What lines below include the string "intros"? Pick them out and copy them.

• [Collected data entries]
%%
(** What [_process_job] does after the row has been resumed. *)
Lemma process_job_started env job now w :
  table_ok (w_table w) -> job ∈ w_table w ->
  table_ok (w_table (started job w)) /\ resumed job ∈ w_table (started job w) /\
  _process_job env job now w
  = handle_failure env (resumed job) now (process_by_state env (resumed job) now (started job w)).
Proof.
  intros Ht Hj.
  assert (Hrow : row_ok job) by (destruct Ht as [_ _ Hr]; rewrite Forall_forall in Hr; auto).
  split; [|split; [by apply replace_row_in|]]; unfold _process_job, started, resumed;
    destruct (is_state (state job) RETRY_FAILED) eqn:E.
  - pose proof E as Ef. apply is_state_true in Ef. destruct (ro_failed _ Hrow Ef) as (s & Hr & Hrs & _).
    rewrite Hr. pose proof (resume_retry_ok job (w_table w) Ht) as [Hok _].
    by rewrite (resume_retry_hit job s) in Hok by done.
  - cbn [w_table]. by rewrite replace_same.
  - pose proof E as Ef. apply is_state_true in Ef. destruct (ro_failed _ Hrow Ef) as (s & Hr & Hrs & _).
    rewrite Hr. by rewrite (resume_retry_hit job s) by done.
  - rewrite replace_same by done. by destruct w.
Qed.

(** A job whose row is current: its row moves to the outcome of its steps, no
    other row and no other proof file changes. *)
Lemma process_job_spec env job now w :
  table_ok (w_table w) -> job ∈ w_table w -> instant_ok now ->
  w_files w !! je_temporary env = None ->
  let m := process_by_state env (resumed job) now (started job w) in
  let out := _process_job env job now w in
  w_files out.1 = w_files m.1 /\
  exists job', job_outcome env now job (w_files out.1) m.2 out.2 job' /\
    w_table out.1 = replace_row job job' (w_table w) /\
    files_frame job (w_files w) (w_files out.1).
Proof.
  intros Ht Hj Hnow Hf. cbv zeta.
  assert (Hrow : row_ok job) by (destruct Ht as [_ _ Hr]; rewrite Forall_forall in Hr; auto).
  destruct (resumed_ok job Hrow) as (Hid & Ha & Hs).
  pose proof (identity_key _ _ Hid) as [Hi _].
  assert (Hpath : proof_path (resumed job) = proof_path job)
    by (unfold identity in Hid; congruence).
  destruct (process_job_started env job now w Ht Hj) as (Ht1 & Hj1 & ->).
  destruct (handle_failure_spec env job now (started job w)
    (process_by_state env (resumed job) now (started job w))) as (job' & Ho & Htab & Hfr & Hfs); try done.
  { by apply process_by_state_spec. }
  split; [done|]. exists job'. rewrite Hfs. split; [done|]. rewrite <- Hfs, Htab. cbn [w_table started].
  rewrite replace_twice by done. split; [done|].
  assert (Htip : tip (resumed job) = tip job) by (unfold identity in Hid; congruence).
  unfold files_frame, proof_of in *. by rewrite Hpath, Htip in Hfr.
Qed.
End worker.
%%
• [Answer area]
  intros Ht Hj.
  intros Ht Hj Hnow Hf. cbv zeta.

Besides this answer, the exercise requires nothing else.